- Entries taken from a collection:
______________________________

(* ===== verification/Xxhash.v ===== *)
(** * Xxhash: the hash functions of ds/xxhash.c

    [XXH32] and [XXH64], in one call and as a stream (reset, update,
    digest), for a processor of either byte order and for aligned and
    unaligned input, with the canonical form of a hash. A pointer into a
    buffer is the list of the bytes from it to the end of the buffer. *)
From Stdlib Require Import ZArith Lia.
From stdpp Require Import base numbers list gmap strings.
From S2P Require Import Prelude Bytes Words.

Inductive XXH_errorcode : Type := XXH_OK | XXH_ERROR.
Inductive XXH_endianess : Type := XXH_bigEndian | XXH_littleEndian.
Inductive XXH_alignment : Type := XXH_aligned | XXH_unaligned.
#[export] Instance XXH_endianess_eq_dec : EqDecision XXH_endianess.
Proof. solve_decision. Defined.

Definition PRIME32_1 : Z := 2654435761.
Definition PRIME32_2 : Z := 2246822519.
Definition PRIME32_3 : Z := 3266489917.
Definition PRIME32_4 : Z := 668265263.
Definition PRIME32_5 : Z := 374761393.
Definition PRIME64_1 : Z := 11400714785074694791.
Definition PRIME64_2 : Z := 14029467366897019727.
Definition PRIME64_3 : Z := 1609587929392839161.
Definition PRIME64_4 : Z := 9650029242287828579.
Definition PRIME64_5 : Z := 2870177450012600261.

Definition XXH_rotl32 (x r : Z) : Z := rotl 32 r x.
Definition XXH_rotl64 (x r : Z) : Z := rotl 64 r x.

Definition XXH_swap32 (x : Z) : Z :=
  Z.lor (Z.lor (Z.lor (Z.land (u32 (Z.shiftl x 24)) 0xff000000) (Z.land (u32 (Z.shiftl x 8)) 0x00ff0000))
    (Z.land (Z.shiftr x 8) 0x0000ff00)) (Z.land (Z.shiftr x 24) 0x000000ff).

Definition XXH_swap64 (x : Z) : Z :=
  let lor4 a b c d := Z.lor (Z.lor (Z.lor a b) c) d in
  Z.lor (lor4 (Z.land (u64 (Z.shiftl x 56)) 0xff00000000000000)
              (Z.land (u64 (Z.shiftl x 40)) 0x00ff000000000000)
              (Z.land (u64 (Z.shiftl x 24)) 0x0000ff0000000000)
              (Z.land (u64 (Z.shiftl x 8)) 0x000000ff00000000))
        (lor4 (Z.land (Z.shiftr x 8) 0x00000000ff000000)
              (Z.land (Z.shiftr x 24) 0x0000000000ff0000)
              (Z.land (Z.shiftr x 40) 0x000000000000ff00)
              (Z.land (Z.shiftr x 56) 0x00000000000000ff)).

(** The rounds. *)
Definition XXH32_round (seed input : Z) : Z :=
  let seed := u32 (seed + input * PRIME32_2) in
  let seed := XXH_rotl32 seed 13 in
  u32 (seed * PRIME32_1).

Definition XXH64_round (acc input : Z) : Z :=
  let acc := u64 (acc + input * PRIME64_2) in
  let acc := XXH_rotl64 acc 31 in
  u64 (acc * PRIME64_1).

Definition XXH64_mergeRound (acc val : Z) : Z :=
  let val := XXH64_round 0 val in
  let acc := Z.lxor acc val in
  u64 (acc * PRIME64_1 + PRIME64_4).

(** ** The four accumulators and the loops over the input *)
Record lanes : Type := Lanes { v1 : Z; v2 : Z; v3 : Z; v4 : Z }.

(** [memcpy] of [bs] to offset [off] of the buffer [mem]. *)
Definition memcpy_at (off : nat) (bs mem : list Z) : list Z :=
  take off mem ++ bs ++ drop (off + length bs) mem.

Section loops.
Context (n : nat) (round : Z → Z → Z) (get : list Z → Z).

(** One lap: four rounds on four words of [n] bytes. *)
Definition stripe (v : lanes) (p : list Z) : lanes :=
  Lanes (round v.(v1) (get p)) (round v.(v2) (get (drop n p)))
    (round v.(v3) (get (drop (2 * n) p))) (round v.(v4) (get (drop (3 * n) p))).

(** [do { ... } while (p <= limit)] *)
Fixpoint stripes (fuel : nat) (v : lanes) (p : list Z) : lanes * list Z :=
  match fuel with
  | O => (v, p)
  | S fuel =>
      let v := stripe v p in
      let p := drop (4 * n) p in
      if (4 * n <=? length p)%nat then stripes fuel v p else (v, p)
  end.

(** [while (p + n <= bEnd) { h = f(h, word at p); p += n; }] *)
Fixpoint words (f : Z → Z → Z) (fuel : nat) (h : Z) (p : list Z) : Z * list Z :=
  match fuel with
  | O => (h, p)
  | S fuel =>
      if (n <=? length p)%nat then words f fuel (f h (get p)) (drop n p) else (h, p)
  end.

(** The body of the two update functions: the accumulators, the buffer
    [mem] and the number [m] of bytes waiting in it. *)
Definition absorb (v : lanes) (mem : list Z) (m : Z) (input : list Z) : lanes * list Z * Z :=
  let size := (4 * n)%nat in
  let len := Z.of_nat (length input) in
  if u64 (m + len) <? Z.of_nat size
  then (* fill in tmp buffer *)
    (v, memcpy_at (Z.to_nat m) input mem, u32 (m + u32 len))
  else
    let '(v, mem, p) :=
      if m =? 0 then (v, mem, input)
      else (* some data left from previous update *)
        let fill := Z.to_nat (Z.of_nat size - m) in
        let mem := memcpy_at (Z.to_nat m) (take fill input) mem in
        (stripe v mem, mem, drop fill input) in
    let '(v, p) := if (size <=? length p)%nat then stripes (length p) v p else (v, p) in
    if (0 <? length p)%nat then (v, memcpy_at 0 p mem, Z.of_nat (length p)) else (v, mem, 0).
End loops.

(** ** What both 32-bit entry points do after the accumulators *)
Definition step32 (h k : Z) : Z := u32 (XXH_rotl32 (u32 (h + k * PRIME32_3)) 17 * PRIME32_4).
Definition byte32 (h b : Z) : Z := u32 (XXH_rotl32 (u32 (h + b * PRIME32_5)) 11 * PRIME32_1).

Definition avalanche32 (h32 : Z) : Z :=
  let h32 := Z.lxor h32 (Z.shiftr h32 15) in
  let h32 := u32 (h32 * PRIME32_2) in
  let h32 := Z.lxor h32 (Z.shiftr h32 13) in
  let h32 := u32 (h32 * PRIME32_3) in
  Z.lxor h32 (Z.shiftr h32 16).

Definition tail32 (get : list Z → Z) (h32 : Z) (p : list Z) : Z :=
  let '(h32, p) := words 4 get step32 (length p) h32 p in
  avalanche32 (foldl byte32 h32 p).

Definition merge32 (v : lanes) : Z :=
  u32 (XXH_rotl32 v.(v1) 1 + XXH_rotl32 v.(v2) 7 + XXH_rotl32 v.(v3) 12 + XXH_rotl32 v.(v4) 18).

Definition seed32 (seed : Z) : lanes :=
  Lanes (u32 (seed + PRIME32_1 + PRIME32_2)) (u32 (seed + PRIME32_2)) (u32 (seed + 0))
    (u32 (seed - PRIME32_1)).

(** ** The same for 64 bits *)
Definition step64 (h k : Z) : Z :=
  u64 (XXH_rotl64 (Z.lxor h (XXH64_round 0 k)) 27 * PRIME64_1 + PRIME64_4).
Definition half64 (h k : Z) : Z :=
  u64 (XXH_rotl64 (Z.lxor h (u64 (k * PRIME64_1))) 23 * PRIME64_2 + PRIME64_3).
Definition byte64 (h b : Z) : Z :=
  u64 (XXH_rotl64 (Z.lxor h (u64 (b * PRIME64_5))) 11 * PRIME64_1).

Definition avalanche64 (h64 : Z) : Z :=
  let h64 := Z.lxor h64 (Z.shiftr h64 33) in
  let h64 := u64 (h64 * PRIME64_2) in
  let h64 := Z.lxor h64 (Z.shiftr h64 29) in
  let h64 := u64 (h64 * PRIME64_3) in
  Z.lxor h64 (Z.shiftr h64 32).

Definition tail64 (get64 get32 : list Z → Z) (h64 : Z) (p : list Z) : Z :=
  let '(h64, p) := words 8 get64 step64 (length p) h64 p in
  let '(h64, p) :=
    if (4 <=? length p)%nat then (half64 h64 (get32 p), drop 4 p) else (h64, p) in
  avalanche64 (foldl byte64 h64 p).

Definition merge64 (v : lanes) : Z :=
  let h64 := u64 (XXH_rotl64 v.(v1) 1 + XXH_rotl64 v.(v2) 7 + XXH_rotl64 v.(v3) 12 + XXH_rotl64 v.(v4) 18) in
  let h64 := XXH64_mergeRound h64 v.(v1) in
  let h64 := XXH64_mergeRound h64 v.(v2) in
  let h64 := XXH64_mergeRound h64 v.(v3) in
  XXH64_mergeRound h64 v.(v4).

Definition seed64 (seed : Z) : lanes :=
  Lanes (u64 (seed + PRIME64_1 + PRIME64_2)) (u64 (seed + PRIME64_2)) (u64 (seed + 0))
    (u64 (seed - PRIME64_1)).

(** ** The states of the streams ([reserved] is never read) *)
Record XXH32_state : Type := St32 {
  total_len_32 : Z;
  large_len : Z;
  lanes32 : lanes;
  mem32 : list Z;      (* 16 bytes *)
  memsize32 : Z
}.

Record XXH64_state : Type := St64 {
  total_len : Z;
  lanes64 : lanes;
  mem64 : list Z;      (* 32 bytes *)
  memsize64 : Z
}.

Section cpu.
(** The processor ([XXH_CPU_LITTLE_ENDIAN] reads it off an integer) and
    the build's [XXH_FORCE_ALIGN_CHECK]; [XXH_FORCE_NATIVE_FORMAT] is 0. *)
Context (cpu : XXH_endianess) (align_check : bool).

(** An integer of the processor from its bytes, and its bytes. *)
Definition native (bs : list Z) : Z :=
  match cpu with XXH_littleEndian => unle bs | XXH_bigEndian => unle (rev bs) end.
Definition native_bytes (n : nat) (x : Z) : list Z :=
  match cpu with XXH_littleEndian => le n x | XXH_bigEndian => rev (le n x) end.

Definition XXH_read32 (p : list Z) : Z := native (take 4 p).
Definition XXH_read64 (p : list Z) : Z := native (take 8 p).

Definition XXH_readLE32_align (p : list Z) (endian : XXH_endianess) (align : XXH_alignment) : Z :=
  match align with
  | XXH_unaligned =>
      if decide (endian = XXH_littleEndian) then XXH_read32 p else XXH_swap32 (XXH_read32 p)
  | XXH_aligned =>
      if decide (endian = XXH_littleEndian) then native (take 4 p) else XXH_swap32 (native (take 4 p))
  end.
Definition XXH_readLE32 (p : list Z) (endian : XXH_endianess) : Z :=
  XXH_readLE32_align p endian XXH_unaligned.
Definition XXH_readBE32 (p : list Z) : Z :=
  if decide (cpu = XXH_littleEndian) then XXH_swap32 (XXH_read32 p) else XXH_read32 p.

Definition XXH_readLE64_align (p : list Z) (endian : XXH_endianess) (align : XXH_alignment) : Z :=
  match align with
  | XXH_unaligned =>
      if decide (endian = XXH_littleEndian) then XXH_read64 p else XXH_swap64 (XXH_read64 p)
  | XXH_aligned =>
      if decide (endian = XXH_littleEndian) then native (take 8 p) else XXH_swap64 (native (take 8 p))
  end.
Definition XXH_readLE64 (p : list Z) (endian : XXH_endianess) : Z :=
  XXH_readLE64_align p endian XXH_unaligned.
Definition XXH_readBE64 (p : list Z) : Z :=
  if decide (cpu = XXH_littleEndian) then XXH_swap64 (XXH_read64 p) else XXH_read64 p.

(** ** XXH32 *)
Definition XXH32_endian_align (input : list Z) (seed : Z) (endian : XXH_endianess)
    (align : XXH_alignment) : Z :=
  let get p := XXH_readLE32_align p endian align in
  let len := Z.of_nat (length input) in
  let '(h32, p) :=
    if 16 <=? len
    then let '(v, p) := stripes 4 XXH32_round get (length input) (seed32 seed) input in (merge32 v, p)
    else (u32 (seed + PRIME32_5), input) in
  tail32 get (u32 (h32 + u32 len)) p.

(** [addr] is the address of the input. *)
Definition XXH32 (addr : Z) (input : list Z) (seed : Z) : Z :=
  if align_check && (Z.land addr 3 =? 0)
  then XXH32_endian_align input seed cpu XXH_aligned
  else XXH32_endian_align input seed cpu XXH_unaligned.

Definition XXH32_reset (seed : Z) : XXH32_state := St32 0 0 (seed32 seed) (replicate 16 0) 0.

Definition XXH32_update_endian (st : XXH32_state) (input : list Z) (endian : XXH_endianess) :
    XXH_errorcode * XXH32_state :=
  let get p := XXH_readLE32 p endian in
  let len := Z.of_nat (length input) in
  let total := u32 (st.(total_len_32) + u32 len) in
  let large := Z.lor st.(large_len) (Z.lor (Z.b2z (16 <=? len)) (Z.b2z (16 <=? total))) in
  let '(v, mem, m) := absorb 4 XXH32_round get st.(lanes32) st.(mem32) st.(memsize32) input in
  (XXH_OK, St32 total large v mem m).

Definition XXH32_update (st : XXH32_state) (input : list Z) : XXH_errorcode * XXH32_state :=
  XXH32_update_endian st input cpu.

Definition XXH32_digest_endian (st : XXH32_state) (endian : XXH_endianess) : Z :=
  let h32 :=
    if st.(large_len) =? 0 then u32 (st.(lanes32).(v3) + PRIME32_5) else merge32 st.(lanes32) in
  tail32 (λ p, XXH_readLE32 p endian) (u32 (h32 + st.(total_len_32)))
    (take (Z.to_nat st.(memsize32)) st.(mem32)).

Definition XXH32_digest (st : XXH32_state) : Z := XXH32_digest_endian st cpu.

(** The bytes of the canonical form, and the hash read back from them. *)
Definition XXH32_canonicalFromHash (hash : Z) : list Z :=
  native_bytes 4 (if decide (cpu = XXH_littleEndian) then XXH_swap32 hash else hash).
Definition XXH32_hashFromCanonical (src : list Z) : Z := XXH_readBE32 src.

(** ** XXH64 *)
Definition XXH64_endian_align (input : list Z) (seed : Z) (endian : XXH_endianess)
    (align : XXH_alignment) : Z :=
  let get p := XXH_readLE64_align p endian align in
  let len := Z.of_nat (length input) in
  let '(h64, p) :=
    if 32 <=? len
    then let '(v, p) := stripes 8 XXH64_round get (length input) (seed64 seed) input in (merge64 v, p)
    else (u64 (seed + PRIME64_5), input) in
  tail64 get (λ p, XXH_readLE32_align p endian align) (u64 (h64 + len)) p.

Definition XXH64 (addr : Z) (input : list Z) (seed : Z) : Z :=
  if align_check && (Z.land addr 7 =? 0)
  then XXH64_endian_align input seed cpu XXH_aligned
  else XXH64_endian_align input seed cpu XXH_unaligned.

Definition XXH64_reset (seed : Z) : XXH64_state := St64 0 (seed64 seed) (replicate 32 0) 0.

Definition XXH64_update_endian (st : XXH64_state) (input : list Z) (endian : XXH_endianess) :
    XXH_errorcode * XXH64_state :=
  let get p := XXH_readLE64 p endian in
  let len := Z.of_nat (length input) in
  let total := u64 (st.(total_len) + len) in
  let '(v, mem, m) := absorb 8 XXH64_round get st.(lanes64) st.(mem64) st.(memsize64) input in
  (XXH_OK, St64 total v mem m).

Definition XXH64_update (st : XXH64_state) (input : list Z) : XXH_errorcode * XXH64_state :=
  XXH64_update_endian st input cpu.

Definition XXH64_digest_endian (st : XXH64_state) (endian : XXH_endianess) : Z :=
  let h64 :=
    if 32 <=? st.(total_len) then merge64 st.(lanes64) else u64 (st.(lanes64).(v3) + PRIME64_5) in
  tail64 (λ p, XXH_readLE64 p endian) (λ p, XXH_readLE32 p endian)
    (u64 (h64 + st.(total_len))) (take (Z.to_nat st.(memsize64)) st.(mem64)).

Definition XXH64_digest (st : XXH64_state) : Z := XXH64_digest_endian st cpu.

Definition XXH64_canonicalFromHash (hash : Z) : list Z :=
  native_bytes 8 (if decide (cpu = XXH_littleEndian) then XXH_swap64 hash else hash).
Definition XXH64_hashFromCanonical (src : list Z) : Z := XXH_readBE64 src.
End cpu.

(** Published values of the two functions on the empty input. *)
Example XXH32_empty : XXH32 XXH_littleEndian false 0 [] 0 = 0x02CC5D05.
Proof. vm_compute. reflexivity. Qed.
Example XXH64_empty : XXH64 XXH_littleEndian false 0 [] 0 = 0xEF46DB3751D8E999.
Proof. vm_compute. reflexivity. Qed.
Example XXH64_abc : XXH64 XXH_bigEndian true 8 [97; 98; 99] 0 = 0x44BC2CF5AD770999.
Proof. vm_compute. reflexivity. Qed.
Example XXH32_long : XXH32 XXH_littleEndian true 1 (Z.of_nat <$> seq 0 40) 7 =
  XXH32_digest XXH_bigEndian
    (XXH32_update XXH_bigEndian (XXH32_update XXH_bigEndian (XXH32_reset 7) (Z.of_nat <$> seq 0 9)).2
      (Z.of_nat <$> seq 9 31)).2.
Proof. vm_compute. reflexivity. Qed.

______________________________

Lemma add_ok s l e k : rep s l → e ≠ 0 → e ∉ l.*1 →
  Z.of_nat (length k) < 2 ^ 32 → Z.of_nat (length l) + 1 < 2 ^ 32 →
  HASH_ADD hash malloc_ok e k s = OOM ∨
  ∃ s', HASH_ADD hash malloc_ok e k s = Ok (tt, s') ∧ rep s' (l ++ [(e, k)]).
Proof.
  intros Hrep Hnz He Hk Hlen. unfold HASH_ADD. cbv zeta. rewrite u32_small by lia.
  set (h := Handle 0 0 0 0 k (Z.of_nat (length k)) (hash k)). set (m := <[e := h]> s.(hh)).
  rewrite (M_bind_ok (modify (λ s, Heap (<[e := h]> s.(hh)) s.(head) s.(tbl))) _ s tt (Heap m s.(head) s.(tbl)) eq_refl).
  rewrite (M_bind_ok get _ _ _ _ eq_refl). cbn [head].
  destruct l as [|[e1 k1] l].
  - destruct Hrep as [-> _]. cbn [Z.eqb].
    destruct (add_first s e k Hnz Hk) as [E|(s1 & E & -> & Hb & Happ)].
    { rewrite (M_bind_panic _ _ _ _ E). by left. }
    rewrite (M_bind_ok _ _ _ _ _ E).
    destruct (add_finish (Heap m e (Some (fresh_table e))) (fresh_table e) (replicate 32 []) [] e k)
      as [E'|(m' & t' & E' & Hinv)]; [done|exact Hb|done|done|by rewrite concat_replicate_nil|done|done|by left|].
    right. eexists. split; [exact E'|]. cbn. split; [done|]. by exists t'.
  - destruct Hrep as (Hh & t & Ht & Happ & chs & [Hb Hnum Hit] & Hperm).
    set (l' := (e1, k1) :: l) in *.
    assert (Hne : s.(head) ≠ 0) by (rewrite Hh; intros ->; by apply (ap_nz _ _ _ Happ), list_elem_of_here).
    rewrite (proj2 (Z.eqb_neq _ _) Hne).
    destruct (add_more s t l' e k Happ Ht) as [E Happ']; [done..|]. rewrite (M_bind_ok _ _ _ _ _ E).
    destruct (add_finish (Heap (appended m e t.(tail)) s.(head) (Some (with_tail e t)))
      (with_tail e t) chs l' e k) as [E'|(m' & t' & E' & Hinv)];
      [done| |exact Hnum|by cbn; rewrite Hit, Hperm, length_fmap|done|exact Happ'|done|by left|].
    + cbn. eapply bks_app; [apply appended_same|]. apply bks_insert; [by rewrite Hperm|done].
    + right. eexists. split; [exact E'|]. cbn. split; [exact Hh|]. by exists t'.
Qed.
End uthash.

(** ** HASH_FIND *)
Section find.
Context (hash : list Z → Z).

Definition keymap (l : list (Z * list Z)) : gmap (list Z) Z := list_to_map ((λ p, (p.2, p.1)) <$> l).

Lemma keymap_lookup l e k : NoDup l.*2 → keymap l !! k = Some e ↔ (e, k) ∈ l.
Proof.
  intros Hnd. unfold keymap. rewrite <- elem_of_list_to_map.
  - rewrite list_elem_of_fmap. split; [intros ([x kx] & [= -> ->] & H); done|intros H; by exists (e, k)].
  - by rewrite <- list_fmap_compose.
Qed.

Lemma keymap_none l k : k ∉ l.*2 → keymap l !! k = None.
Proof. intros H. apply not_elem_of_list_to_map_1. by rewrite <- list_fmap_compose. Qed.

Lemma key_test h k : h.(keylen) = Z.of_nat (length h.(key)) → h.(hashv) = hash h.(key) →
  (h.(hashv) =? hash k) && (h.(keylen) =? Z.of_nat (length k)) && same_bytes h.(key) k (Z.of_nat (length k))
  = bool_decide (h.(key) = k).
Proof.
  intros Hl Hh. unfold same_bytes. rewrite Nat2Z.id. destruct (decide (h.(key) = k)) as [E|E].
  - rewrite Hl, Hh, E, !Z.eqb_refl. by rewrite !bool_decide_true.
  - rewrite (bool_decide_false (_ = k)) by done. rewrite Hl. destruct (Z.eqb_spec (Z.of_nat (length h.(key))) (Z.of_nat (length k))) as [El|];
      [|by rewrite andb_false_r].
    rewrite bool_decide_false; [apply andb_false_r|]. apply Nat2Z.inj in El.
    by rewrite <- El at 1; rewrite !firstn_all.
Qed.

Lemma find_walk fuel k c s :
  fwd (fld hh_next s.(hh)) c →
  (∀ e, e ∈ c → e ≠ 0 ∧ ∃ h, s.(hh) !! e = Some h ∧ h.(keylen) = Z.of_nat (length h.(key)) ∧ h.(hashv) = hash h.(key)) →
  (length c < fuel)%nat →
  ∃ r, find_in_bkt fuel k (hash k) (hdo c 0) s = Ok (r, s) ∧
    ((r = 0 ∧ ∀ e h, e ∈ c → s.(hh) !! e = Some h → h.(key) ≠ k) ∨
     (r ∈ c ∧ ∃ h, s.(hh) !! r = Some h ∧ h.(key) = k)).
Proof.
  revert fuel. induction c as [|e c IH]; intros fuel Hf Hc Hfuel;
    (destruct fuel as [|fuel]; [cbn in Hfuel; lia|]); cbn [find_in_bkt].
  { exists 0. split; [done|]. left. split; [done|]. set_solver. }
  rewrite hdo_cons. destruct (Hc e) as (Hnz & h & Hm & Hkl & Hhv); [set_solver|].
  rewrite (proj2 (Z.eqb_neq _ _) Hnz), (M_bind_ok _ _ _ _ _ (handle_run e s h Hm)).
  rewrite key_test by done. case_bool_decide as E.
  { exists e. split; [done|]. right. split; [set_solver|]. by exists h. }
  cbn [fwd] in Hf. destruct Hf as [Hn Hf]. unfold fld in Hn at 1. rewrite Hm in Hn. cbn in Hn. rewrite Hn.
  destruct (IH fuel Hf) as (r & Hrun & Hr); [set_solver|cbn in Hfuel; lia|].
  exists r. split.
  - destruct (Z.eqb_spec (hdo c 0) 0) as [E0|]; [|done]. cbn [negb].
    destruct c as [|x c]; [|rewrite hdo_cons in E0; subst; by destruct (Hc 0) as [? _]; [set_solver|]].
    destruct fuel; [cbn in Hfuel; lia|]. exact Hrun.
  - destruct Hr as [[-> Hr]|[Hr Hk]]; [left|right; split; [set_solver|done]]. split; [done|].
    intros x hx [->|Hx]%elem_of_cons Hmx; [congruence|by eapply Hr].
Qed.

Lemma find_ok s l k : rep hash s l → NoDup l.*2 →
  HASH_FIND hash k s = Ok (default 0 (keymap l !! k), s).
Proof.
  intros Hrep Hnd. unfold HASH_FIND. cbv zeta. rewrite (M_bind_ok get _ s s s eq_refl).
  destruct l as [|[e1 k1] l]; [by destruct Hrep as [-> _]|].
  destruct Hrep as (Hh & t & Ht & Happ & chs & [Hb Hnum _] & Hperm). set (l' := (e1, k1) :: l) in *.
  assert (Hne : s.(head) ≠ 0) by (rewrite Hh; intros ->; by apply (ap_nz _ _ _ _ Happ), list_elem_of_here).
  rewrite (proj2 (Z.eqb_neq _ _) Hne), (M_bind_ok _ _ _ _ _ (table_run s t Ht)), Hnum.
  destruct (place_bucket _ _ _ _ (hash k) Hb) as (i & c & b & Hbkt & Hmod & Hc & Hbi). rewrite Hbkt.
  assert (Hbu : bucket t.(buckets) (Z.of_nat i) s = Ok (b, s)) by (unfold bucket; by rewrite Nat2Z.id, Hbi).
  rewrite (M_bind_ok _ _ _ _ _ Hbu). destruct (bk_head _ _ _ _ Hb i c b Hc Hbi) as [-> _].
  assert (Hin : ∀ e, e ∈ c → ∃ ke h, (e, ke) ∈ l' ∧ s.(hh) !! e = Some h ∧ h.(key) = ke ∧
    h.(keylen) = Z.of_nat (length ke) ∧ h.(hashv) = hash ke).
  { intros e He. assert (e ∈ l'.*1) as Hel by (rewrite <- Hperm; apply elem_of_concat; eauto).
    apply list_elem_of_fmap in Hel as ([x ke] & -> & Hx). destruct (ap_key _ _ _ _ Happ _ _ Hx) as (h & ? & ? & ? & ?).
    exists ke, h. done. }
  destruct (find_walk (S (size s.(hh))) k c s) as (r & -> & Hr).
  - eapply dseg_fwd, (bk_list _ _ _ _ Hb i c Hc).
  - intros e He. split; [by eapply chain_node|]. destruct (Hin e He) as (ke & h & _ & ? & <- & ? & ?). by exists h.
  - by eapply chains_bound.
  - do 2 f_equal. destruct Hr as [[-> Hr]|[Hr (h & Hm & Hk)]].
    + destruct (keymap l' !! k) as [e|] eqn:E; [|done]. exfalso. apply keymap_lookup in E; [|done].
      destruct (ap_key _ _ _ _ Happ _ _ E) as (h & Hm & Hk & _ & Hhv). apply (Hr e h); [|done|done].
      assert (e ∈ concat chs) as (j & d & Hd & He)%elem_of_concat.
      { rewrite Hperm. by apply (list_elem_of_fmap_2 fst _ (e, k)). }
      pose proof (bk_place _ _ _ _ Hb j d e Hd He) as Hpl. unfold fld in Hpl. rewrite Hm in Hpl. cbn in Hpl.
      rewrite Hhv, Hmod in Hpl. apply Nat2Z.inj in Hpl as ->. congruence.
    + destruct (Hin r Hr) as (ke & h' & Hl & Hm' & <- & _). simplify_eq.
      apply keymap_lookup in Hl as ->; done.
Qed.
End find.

______________________________

- Exercise: The output should be exactly the lines above from the line containing "Definition PRIME64_2 : Z" to the line containing "(Z.land (Z.shiftr x 40)", inclusive, with no other lines.

- Answer to the problem:
Definition PRIME64_2 : Z := 14029467366897019727.
Definition PRIME64_3 : Z := 1609587929392839161.
Definition PRIME64_4 : Z := 9650029242287828579.
Definition PRIME64_5 : Z := 2870177450012600261.

Definition XXH_rotl32 (x r : Z) : Z := rotl 32 r x.
Definition XXH_rotl64 (x r : Z) : Z := rotl 64 r x.

Definition XXH_swap32 (x : Z) : Z :=
  Z.lor (Z.lor (Z.lor (Z.land (u32 (Z.shiftl x 24)) 0xff000000) (Z.land (u32 (Z.shiftl x 8)) 0x00ff0000))
    (Z.land (Z.shiftr x 8) 0x0000ff00)) (Z.land (Z.shiftr x 24) 0x000000ff).

Definition XXH_swap64 (x : Z) : Z :=
  let lor4 a b c d := Z.lor (Z.lor (Z.lor a b) c) d in
  Z.lor (lor4 (Z.land (u64 (Z.shiftl x 56)) 0xff00000000000000)
              (Z.land (u64 (Z.shiftl x 40)) 0x00ff000000000000)
              (Z.land (u64 (Z.shiftl x 24)) 0x0000ff0000000000)
              (Z.land (u64 (Z.shiftl x 8)) 0x000000ff00000000))
        (lor4 (Z.land (Z.shiftr x 8) 0x00000000ff000000)
              (Z.land (Z.shiftr x 24) 0x0000000000ff0000)
              (Z.land (Z.shiftr x 40) 0x000000000000ff00)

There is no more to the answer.